If you have bought a maiden (one-year-old) tree then for the first few years the object is to get the structure right. As this can take a number of years if you would like me to go through this with you then please phone on 0800 093 7926 and organise a site visit. Most people buy a tree that is already three to five years old and therefore it is only following the basic structure that has already been laid out to increase the size of the tree.

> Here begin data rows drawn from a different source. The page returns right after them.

(* ===== verification/DevRuns.v ===== *)
(** * Concrete runs: devices, the console and the serial driver

    The theorems of DevCalls.v and Serial.v applied to a system with two devices that share a
    simple driver, and to a small serial device; and runs that show where the code does not
    do what it means to. *)
From S2P Require Import Prelude RtList RingBuffer KString KMem Kprintf Kernel Sched Timer Object Thread Idle Ipc System Creation.
From S2P Require Import Device DevCalls Serial Syscalls Checks Startup Scenarios.
From Stdlib Require Import Ascii.
From stdpp Require Import base gmap sets list relations.
From Stdlib Require Import ZArith Lia.
Import RingBuffer.
#[local] Open Scope Z_scope.

(** ** Drivers *)

(** The first driver sends bytes to a wire, the second one cannot be closed. *)
Notation wire := (list Z).
Fixpoint load_bytes (n : nat) (a : Z) : M (gmap Z Z) (list Z) :=
  match n with O => mret [] | S n => c ← ldb a; r ← load_bytes n (a + 1); mret (c :: r) end.
Definition wire_write (n : nat) (pos buffer size : Z) : M (dsys wire) Z :=
  bytes ← on_mem (load_bytes (Z.to_nat size) buffer);
  modify (fun s => Dsys (d_kernel s) (d_devs s) (d_console s) (d_errno s) (d_nest s) (d_mem s) (d_drv s ++ bytes)) ;;
  mret size.
Definition wire_ops : device_ops wire :=
  DeviceOps (Some (fun _ => mret RT_EOK)) None (Some (fun _ => mret RT_EOK)) None (Some wire_write) (Some (fun _ _ _ => mret RT_EOK)).
Definition stuck_ops : device_ops wire := DeviceOps None None (Some (fun _ => mret (- RT_EIO))) None None None.
Definition drivers (i : nat) : device_ops wire := match i with O => wire_ops | 1%nat => stuck_ops | _ => no_ops end.
Definition log_buf : Z := 1000.
Definition accepts_all (i : nat) (cmd arg : Z) (s : dsys wire) : Prop := True.
(* ===== verification/DriverRuns.v ===== *)
(** * Concrete runs: completions, data queues and serial transmission

    The theorems of DevIpc.v and SerialTx.v applied to the demonstration kernel of Scenarios.v with a
    completion, a data queue of two items and a UART that notes what it is given. *)
From S2P Require Import Prelude RtList Kernel Sched Timer Object Thread Boot Ipc System Creation DevIpc Device Serial SerialTx Syscalls Checks Startup Scenarios.
From stdpp Require Import base gmap sets list.
From Stdlib Require Import ZArith Lia.
#[local] Open Scope Z_scope.

(** The state after a call. *)
Definition after {S A} (c : M S A) (s : S) : S := default s (snd <$> c s).
Lemma after_run {S A} (c : M S A) s a : fst <$> c s = Some a -> c s = Some (a, after c s).
Proof. unfold after. destruct (c s) as [[b s']|]; [|done]. by intros [= ->]. Qed.
Lemma after_eq {S A} (c : M S A) s a s' : c s = Some (a, s') -> after c s = s'.
Proof. unfold after. by intros ->. Qed.

(** ** A completion and a data queue *)

Definition drv0 : dstate := DState demo ∅ ∅.
Definition drv1 : dstate := after (rt_completion_init 0) drv0.
Definition drv2 : dstate := after (rt_data_queue_init 0 2 1 false (Some [(0, 0); (0, 0)])) drv1.

Lemma drv0_inv : drv_inv drv0.
Proof. exact (drv_inv_empty demo demo_sys). Qed.
Lemma drv1_inv : drv_inv drv1.
Proof.
  destruct (comp_init_ok 0 drv0 drv0_inv) as (s' & E & Hi & _); [left; vm_compute; reflexivity|]. unfold drv1. by rewrite (after_eq _ _ _ _ E).
Qed.
Lemma drv2_inv : drv_inv drv2 /\ holds 0 2 0 [] drv2.
Proof.
  destruct (dq_init_ok 0 2 1 false [(0, 0); (0, 0)] drv1 drv1_inv) as (s' & E & Hi); [left; vm_compute; reflexivity|left; vm_compute; reflexivity|lia|done|].
  assert (Ed : drv2 = s') by exact (after_eq _ _ _ _ E). rewrite Ed. exact Hi.
Qed.
Lemma drv1_running : running (ds_kernel drv1) 2.
Proof. apply running_check_ok. evaluate. Qed.
Lemma drv2_running : running (ds_kernel drv2) 2.
Proof. apply running_check_ok. evaluate. Qed.

Lemma completion_handshake_witness :
  (exists s1, rt_completion_wait 0 5 drv1 = Some (inr 2%nat, s1) /\ drv_inv s1) /\
  (exists s1, rt_completion_done 0 drv1 = Some (tt, s1) /\ rt_completion_wait 0 5 s1 = Some (inl RT_EOK, drv1)).
Proof.
  destruct (completion_handshake 0 2 5 drv1) as [(s1 & E & Hi & _) (s2 & E2 & _ & E3 & _)].
  - exact drv1_inv.
  - exact drv1_running.
  - vm_compute. reflexivity.
  - vm_compute. reflexivity.
  - lia.
  - reflexivity.
  - split; [exists s1; split; assumption|exists s2; split; assumption].
Defined.

(** Two items go in, a third one is refused, one comes out. *)
Definition dq1 : dstate := after (rt_data_queue_push 0 (100, 4) 0) drv2.
Definition dq2 : dstate := after (rt_data_queue_push 0 (200, 5) 0) dq1.
Definition dq3 : dstate := after (rt_data_queue_push 0 (300, 6) 0) dq2.
Definition dq4 : dstate := after (rt_data_queue_pop 0 0) dq3.
Lemma dq_demo_run : dq_run 0 drv2 [(100, 4); (200, 5)] [(100, 4)] dq4.
Proof.
  apply (run_step 0 drv2 [(100, 4)] [] dq1 [(200, 5)] [(100, 4)]).
  { apply (step_push 0 drv2 2 (100, 4) 0 (inl (RT_EOK, None)) dq1); [exact drv2_running|reflexivity|]. apply (after_run (rt_data_queue_push 0 (100, 4) 0) drv2 (inl (RT_EOK, None))). vm_compute. reflexivity. }
  apply (run_step 0 dq1 [(200, 5)] [] dq2 [] [(100, 4)]).
  { apply (step_push 0 dq1 2 (200, 5) 0 (inl (RT_EOK, None)) dq2); [apply running_check_ok; evaluate|reflexivity|]. apply (after_run (rt_data_queue_push 0 (200, 5) 0) dq1 (inl (RT_EOK, None))). vm_compute. reflexivity. }
  apply (run_step 0 dq2 [] [] dq3 [] [(100, 4)]).
  { apply (step_push 0 dq2 2 (300, 6) 0 (inl (- RT_ETIMEOUT, None)) dq3); [apply running_check_ok; evaluate|reflexivity|]. apply (after_run (rt_data_queue_push 0 (300, 6) 0) dq2 (inl (- RT_ETIMEOUT, None))). vm_compute. reflexivity. }
  apply (run_step 0 dq3 [] [(100, 4)] dq4 [] []); [|apply run_done].
  apply (step_pop 0 dq3 2 0 (inl (RT_EOK, Some (100, 4), None)) dq4); [apply running_check_ok; evaluate|reflexivity|]. apply (after_run (rt_data_queue_pop 0 0) dq3 (inl (RT_EOK, Some (100, 4), None))). vm_compute. reflexivity.
Qed.
Lemma data_queue_fifo_witness : exists q', ds_dqs dq4 !! 0%nat = Some q' /\ dq_rep q' [(200, 5)].
Proof.
  destruct (data_queue_fifo 0 2 0 [] drv2 [(100, 4); (200, 5)] [(100, 4)] dq4) as (q' & items' & E & _ & Hq & Ei & _).
  - apply drv2_inv.
  - apply drv2_inv.
  - exact dq_demo_run.
  - reflexivity.
  - exists q'. split; [exact E|]. injection Ei as <-. exact Hq.
Defined.

(** After 65536 pushes the put index is below the get index and a full queue is not recognised:
    the queue of eight items accepts a ninth one, in the place of the oldest. *)
Definition wrapped_dq : rt_data_queue := RtDataQueue 8 4 65530 2 ((fun i => (Z.of_nat i, 1)) <$> seq 0 8) false.
Definition wrapped : dstate := DState (ds_kernel drv2) ∅ {[ 0%nat := wrapped_dq ]}.
Theorem data_queue_overruns :
  dq_first wrapped_dq = Some (2, 1) /\ fst <$> rt_data_queue_push 0 (99, 1) 0 wrapped = Some (inl (RT_EOK, None)) /\
  fst <$> rt_data_queue_pop 0 0 (after (rt_data_queue_push 0 (99, 1) 0) wrapped) = Some (inl (RT_EOK, Some (99, 1), None)).
Proof. split_and!; vm_compute; reflexivity. Qed.

(** ** Transmission *)

(** The UART takes every character and notes it, and notes the blocks of DMA transfers. *)
Notation uart_log := (list Z * list rt_data_item)%type.
Definition log_ops : rt_uart_ops uart_log :=
  {| uo_configure := None; uo_control := fun _ _ h => (0, h); uo_putc := fun c h => (1, (fst h ++ [c], snd h));
     uo_getc := fun h => (-1, h); uo_dma_receive := fun _ h => h; uo_dma_transmit := fun a z h => (fst h, snd h ++ [(a, z)]) |}.
#[global] Instance log_spec : UartTx log_ops fst snd.
Proof. split; done. Qed.
Definition tx_serial : serial uart_log := Serial 0xf03 0x80b 1 false (SerialConfigure 115200 8 1 0 0 0 64 0) None (Some (TxD false)) false 0 ([], []).
Definition tx0 : txsys uart_log := TxSys drv2 tx_serial.
Definition tx1 : txsys uart_log := after (_serial_dma_tx log_ops 0 (100, 4)) tx0.
Definition tx2 : txsys uart_log := after (_serial_dma_tx log_ops 0 (200, 5)) tx1.
Definition tx3 : txsys uart_log := after (isr_tx_dmadone log_ops 0) tx2.
Lemma tx0_state : dma_state 0 snd 2 0 [] tx0.
Proof. split; [apply drv2_inv|apply drv2_inv|reflexivity|exact I]. Qed.
Lemma tx_demo_run : dma_run log_ops 0 tx0 [(100, 4); (200, 5)] tx3.
Proof.
  apply (dma_run_step log_ops 0 tx0 [(100, 4)] tx1 [(200, 5)]).
  { apply (dma_write log_ops 0 tx0 2 (100, 4) (inl 4) tx1); [exact drv2_running|reflexivity|]. apply (after_run (_serial_dma_tx log_ops 0 (100, 4)) tx0 (inl 4)). vm_compute. reflexivity. }
  apply (dma_run_step log_ops 0 tx1 [(200, 5)] tx2 []).
  { apply (dma_write log_ops 0 tx1 2 (200, 5) (inl 5) tx2); [apply running_check_ok; evaluate|reflexivity|]. apply (after_run (_serial_dma_tx log_ops 0 (200, 5)) tx1 (inl 5)). vm_compute. reflexivity. }
  apply (dma_run_step log_ops 0 tx2 [] tx3 []); [|apply dma_run_done].
  apply (dma_transfer_done log_ops 0 tx2 2 (Some (100, 4)) tx3); [apply running_check_ok; evaluate|vm_compute; reflexivity|]. apply (after_run (isr_tx_dmadone log_ops 0) tx2 (Some (100, 4))). vm_compute. reflexivity.
Qed.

What we come across the most are trees that are mature but neglected. This involves three simple steps. It is good to note now that if unsure do not cut anything off, each projected pruning cut must have an objective! That said you always start with the 3 D’s, Dead, Diseased and Dying these have to be removed for the health of the plant. Next and crossing branches that are touching or are needed to be removed to let air and light into the tree. Finally, you prune to reduce or increase the number of fruiting spurs. These are the buds that actually produce the fruit. Spurs will form naturally in most cases, or pruning between November and February or in the summer can induce them. A lateral (side shoot) pruned back in the winter to 3 or 4 buds will produce one or two shoots from the uppermost buds, but usually, the lower wood buds will be transformed during the summer to flower buds. These are much fatter than vegetative buds and are easily recognised when compared. Once the flower bud has formed cut back the unit to the top of the flowering bud and there is the basis of your spur. If the bush is healthy and well mulched then the fruiting spur should get bigger and produce more and more each year.